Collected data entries
■ ■ ■ ■ ■ ■ ■
(** What [_explicit_dead_transitions] does to an automaton with the names
    of [beautify_qn]. *)
Lemma explicit_dead_fill (o : IterOrder) (A : NFA) (c x : string) :
  _initial_state A ≠ "" →
  _transitions
    (with_transitions
       (foldl (λ t state,
                 foldl (λ t symbol,
                          if decide (is_Some (t !! (state, symbol)))
                          then t
                          else <[(state, symbol) := {["qdead"]}]> t)
                       t (set_order o (_alphabet (add_state "qdead" A))))
              (_transitions (add_state "qdead" A))
              (set_order o (_states (add_state "qdead" A))))
       (add_state "qdead" A)) !! (c, x) =
  match _transitions A !! (c, x) with
  | Some T => Some T
  | None => if decide (c ∈ {["qdead"]} ∪ _states A ∧ x ∈ _alphabet A)
            then Some {["qdead"]} else None
  end.
Proof.
  intros Hi. rewrite add_state_set by done. simpl. rewrite fill_lookup.
  destruct (_transitions A !! (c, x)); [done|].
  destruct (decide (c ∈ {["qdead"]} ∪ _states A ∧ x ∈ _alphabet A)) as [Hd|Hd].
  - rewrite decide_True; [done|]. by rewrite !elem_of_set_order.
  - rewrite decide_False; [done|]. by rewrite !elem_of_set_order.
Qed.

(** ** Complement: toggling every state *)

Lemma toggle_fields (s : string) (A : NFA) :
  _states (toggle_final_state s A) = _states A ∧
  _alphabet (toggle_final_state s A) = _alphabet A ∧
  _transitions (toggle_final_state s A) = _transitions A ∧
  _initial_state (toggle_final_state s A) = _initial_state A.
Proof. unfold toggle_final_state. by repeat case_decide. Qed.

Lemma toggle_all (l : list string) (A : NFA) :
  NoDup l → (∀ s, s ∈ l → s ∈ _states A) →
  foldl (λ A state, toggle_final_state state A) A l =
  with_final_states
    ((_final_states A ∖ list_to_set l) ∪ (list_to_set l ∖ _final_states A))
    A.
Proof.
  revert A. induction l as [|s l IH]; intros A Hnd Hl; simpl.
  - destruct A as [S Σ t i F]. unfold with_final_states. simpl. f_equal.
    set_solver.
  - apply NoDup_cons in Hnd as [Hs Hnd].
    destruct (toggle_fields s A) as (HS & HA & HT & HI).
    rewrite IH; [|done|].
    2: { intros p Hp. rewrite HS. apply Hl. by right. }
    apply NFA_eq; simpl; try done.
    assert (Hs' : s ∉ (list_to_set l : gset string))
      by by rewrite elem_of_list_to_set.
    unfold toggle_final_state. rewrite decide_True by (apply Hl; by left).
    apply set_eq. intros q.
    destruct (decide (s ∈ _final_states A)); simpl;
      destruct (decide (q ∈ _final_states A));
      destruct (decide (q ∈ (list_to_set l : gset string)));
      destruct (decide (q = s)) as [->|]; set_solver.
Qed.

Lemma toggle_states (o : IterOrder) (A : NFA) :
  _final_states A ⊆ _states A →
  foldl (λ A state, toggle_final_state state A) A (set_order o (_states A)) =
  with_final_states (_states A ∖ _final_states A) A.
Proof.
  intros HF. rewrite toggle_all.
  - rewrite list_to_set_set_order. f_equal. set_solver.
  - apply NoDup_set_order.
  - intros s. by rewrite elem_of_set_order.
Qed.

(** ** Complement: a total deterministic automaton *)

Lemma total_run (A : NFA) (q : string) (w : list string) :
  total A → q ∈ _states A → Forall (λ x, x ∈ _alphabet A) w →
  ∃ q', q' ∈ _states A ∧ trace A q w q'.
Proof.
  intros Htot Hq Hw. revert q Hq.
  induction Hw as [|x w Hx _ IH]; intros q Hq.
  - exists q. split; [done | constructor].
  - destruct (Htot q x Hq Hx) as (q1 & Hq1 & Hs1).
    destruct (IH q1 Hs1) as (q' & Hq' & Ht).
    exists q'. split; [done|]. apply (trace_cons _ q x q1); [|done].
    apply elem_of_targets. exists {[q1]}. split; [done|].
    by apply elem_of_singleton.
Qed.
(** * TG-Manager: task storage and tree-manipulation engine

    A shallow embedding of the core of the Telegram task bot:
    - [src/types/cli.ts]          the entity model and the default storage,
    - [src/utils/idGenerator.ts]  the id allocator,
    - [src/utils/stateManager.ts] the state sequence,
    - [src/core/UserStorage.ts]   the per-user storage engine,
    - [src/core/TaskManager.ts]   the task tree manager,
    - [src/core/UserConfig.ts]    the per-user configuration,
    - the Telegram utilities      escaping and splitting of messages,
    followed by the properties established about them.

    How the code is read:
    - a JavaScript number that holds an id is an integer ([Z]); an optional
      property of an object is an [option]; a [Partial<ITask>] argument
      also tells an absent key from a key that holds [undefined];
    - an asynchronous function runs to completion before the next one
      starts, so a method of [UserStorage] or of [TaskManager] is a state
      transformer [M A] over a [World]: the files, the directories, and the
      current contents of the one object every [UserStorage] shares,
      [DEFAULT_STORAGE_DATA]; an exception keeps what was written before it;
    - [loadStorage] returns a reference, either to that shared object or to
      a fresh object out of [JSON.parse] ([Handle]); the manager mutates the
      forest through the reference it was given;
    - a file holds text that is not JSON, a JSON document of any shape, or
      the JSON of a [StorageFile]; the manager is followed on the last kind
      only, which is all the interface [ITask] speaks about;
    - failures of the file system other than a missing file or directory
      (permissions, a full disk, a regular file where a directory is
      expected) are not part of the model: creating a directory always
      succeeds;
    - a method of [UserConfig] reads and writes, besides the world, the
      configuration its object holds in memory ([MC]);
    - a string is the sequence of its code units, each below 256;
      [toLowerCase] is a parameter of the search. *)

From Stdlib Require Import ZArith String Ascii Lia.
From stdpp Require Import gmap strings list sorting fin_maps pretty.

#[local] Open Scope string_scope.
#[local] Open Scope list_scope.
#[local] Open Scope Z_scope.
#[local] Set Warnings "-register-all".

(* ===================================================================== *)
(** * types/cli.ts *)
(* ===================================================================== *)

(** [ITask]: every property is optional; [subtasks] nests the same shape. *)
Inductive Task : Type := mkTask {
  task_name        : option string;
  task_description : option string;
  task_id          : option Z;
  task_subtasks    : option (list Task);
  task_timestamp   : option string;
  task_state       : option string;
  task_priority    : option Z
}.

Record TaskState : Type := mkTaskState {
  name     : string;
  hexColor : string;
  icon     : string
}.

Record Meta : Type := mkMeta { states : list TaskState }.

Record StorageFile : Type := mkStorageFile {
  meta  : Meta;
  datas : list Task
}.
■ ■ ■ ■ ■ ■ ■
__HOW TO COMPLETE THIS TASK__:
Write out the lines of the entries, word for word, from the first through the one containing "(set_order o (_states (add_state", and stop at that line.

__THE COMPLETED TASK__:
(** What [_explicit_dead_transitions] does to an automaton with the names
    of [beautify_qn]. *)
Lemma explicit_dead_fill (o : IterOrder) (A : NFA) (c x : string) :
  _initial_state A ≠ "" →
  _transitions
    (with_transitions
       (foldl (λ t state,
                 foldl (λ t symbol,
                          if decide (is_Some (t !! (state, symbol)))
                          then t
                          else <[(state, symbol) := {["qdead"]}]> t)
                       t (set_order o (_alphabet (add_state "qdead" A))))
              (_transitions (add_state "qdead" A))
              (set_order o (_states (add_state "qdead" A))))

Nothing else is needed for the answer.